In our study, 57.1 % patients with MC needed prolonged ventilation, and patients with ventilator related complications and comorbid illness needed more frequently prolonged ventilation. Predictors of prolonged ventilation have been evaluated in one study only [5] and none evaluated predictors of MC and prolonged ventilation from India [68]. Thomas et al. [5] reported old age, baseline severity and ventilator related complications as predictors of prolonged ventilation. Prolonged ventilation was associated with three fold increase in hospital stay (63 vs 22 days) and two fold dependence at discharge (77 vs 36 %). Our patients were intubated and ventilated for longer duration (median 15.5 days, 16–60 days) compared to reported literature in which median duration was less than 2 weeks [6, 7]. This may be due to infrequent use of plasma exchange and IVIg during MC. We have used prednisolone during mechanical ventilation once the patients were free of infection, atelectasis and pneumonia. The frequency of ventilator related complications, and tracheostomy requirement in our study is similar to reported literature [6, 7, 19].
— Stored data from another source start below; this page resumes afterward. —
(* ===== verification/RilFacts.v ===== *)
(** * Facts about requests, frames and parcels

    The lemmas behind the properties of the RIL: response functions only
    append to the parcel; the pending list is a chain of blocks; a write on
    the socket puts a whole frame on the wire or closes the descriptor. *)

From S2P Require Import Prelude Parcel RilTypes RilResponse RilTables RilCore.

(** ** Inverting runs *)

Lemma bind_inv {S A B} (m : M S A) (k : A -> M S B) s b s' :
  (m ≫= k) s = Ret (b, s') -> exists a s1, m s = Ret (a, s1) /\ k a s1 = Ret (b, s').
Proof. unfold mbind, M_bind. destruct (m s) as [[a s1]| |]; [|done|done]. eauto. Qed.

Lemma ret_inv {S A} (a b : A) (s s' : S) : (mret a : M S A) s = Ret (b, s') -> a = b /\ s = s'.
Proof. by intros [= -> ->]. Qed.

(** Take a run apart, from the first computation on. *)
Ltac run_inv H :=
  first
    [ apply bind_inv in H; let a := fresh "a" in let s := fresh "s" in let Hm := fresh "Hm" in
      destruct H as (a & s & Hm & H)
    | apply ret_inv in H; let E := fresh in destruct H as [E H]; subst ].

Tactic Notation "split_run" hyp(H) "as" simple_intropattern(a) ident(s) simple_intropattern(Hm) :=
  apply bind_inv in H; destruct H as (a & s & Hm & H).

(** ** Response functions append *)

(** Run on the parcel [b], the computation appends what it writes to an empty
    parcel. *)
Definition appends {A} (m : M bytes A) : Prop := forall b,
  m b = match m [] with Ret (a, w) => Ret (a, b ++ w) | Abort => Abort | Fault => Fault end.

Lemma appends_ret {A} (a : A) : appends (mret a : M bytes A).
Proof. intros b. unfold mret, M_ret. by rewrite app_nil_r. Qed.

Lemma appends_fault {A} : appends (@fault bytes A).
Proof. done. Qed.

Lemma appends_write bs : appends (write bs).
Proof. done. Qed.

Lemma appends_bind {A B} (m : M bytes A) (k : A -> M bytes B) :
  appends m -> (forall a, appends (k a)) -> appends (m ≫= k).
Proof.
  intros Hm Hk b. unfold mbind, M_bind. rewrite (Hm b). destruct (m []) as [[a w]| |]; [|done|done].
  rewrite (Hk a (b ++ w)), (Hk a w). destruct (k a []) as [[c w']| |]; [by rewrite app_assoc|done|done].
Qed.

Lemma appends_if {A} (c : bool) (m1 m2 : M bytes A) : appends m1 -> appends m2 -> appends (if c then m1 else m2).
Proof. by destruct c. Qed.

Lemma appends_write_list {A} (item : A -> M bytes unit) l :
  (forall x, appends (item x)) -> appends (write_list item l).
Proof. intros Hi. induction l; simpl; [apply appends_ret|by apply appends_bind]. Qed.

Create HintDb appends.
#[export] Hint Resolve appends_ret appends_fault appends_write appends_bind appends_if appends_write_list : appends.

(** Splits on every scrutinee that blocks the structure of the computation. *)
Ltac appends_tac :=
  repeat first
    [ apply appends_bind; [|intros ?] | apply appends_if | apply appends_write_list; intros ?
    | progress eauto 1 with appends | match goal with |- appends (match ?x with _ => _ end) => destruct x end ].

Section Appends.
Context {P : ParcelOps} {H : RilHeader}.

Lemma appends_writeInt32 x : appends (writeInt32 x).
Proof. apply appends_write. Qed.
Lemma appends_writeInt64 x : appends (writeInt64 x).
Proof. apply appends_write. Qed.
Lemma appends_writeString s : appends (writeStringToParcel s).
Proof. apply appends_write. Qed.
Lemma appends_write_uint8 x : appends (write_uint8 x).
Proof. apply appends_write. Qed.

Lemma appends_prefix {A} (l : list A) n : appends (prefix l n).
Proof. unfold prefix. appends_tac. Qed.

Lemma appends_each {A} n (l : list A) item : (forall x, appends (item x)) -> appends (each n l item).
Proof. intros Hi. unfold each. apply appends_bind; [apply appends_prefix|]. intros xs. by apply appends_write_list. Qed.

Lemma appends_c_string a : appends (c_string a).
Proof. induction a as [|c a IH]; simpl; appends_tac. Qed.

Lemma appends_writeArray a : appends (writeArrayToParcel a).
Proof. apply appends_bind; [apply appends_c_string|]. intros s. apply appends_writeString. Qed.

Hint Resolve appends_writeInt32 appends_writeInt64 appends_writeString appends_write_uint8 appends_prefix
  appends_writeArray appends_c_string appends_each : appends.

Lemma appends_networks_loop i l : appends (networks_loop i l).
Proof. revert i. induction l as [|s l IH]; intros i; simpl; appends_tac. Qed.

Lemma appends_infoRec i : appends (write_infoRec i).
Proof. unfold write_infoRec, write_number, write_buffer, marshallSignalInfoRecord. appends_tac. Qed.

Lemma appends_infoRecs l : appends (infoRecs_loop l).
Proof. induction l as [|i l IH]; simpl; [apply appends_ret|]. apply appends_bind; [apply appends_infoRec|]. intros r. appends_tac. Qed.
About half the patients with MC had recurrence of crisis in a median follow-up of 60 (12–264) months. Thomas et al. [5] also reported recurrence of crisis in one-third of patients. Patients with recurrent crisis in our study had poor QOL.

The present study for the first time evaluated the impact of MC in the subsequent follow-up. More annual visit to doctor and admission suggest poor response to treatment and more fluctuating course. The prevalence of infection and high ambient temperature may also result in more frequent worsening in MG. In Uttar Pradesh, India, temperature raises up to 45 °C during summer to 3° to 0° C during winter. The QOL was significantly better in patients who did not have crisis. These results suggest need of close follow-up and timely reporting of the patients who experienced crisis.

The limitation of the present study is retrospective nature and relatively small number of patients. The retrospective nature of study, however, was to some extent overcome by personal interview of the patients and retrieval of data from a computerized hospital information system. Myasthenia gravis is a rare disease and ours is a single center study of the MG patients who were treated by two of the authors personally for last 23 years, Small numbers may, however, influence in the statistical power.

Further prospective multi-centric study is needed with interventional trial in patients with MC, so that their morbidity and mortality may be reduced.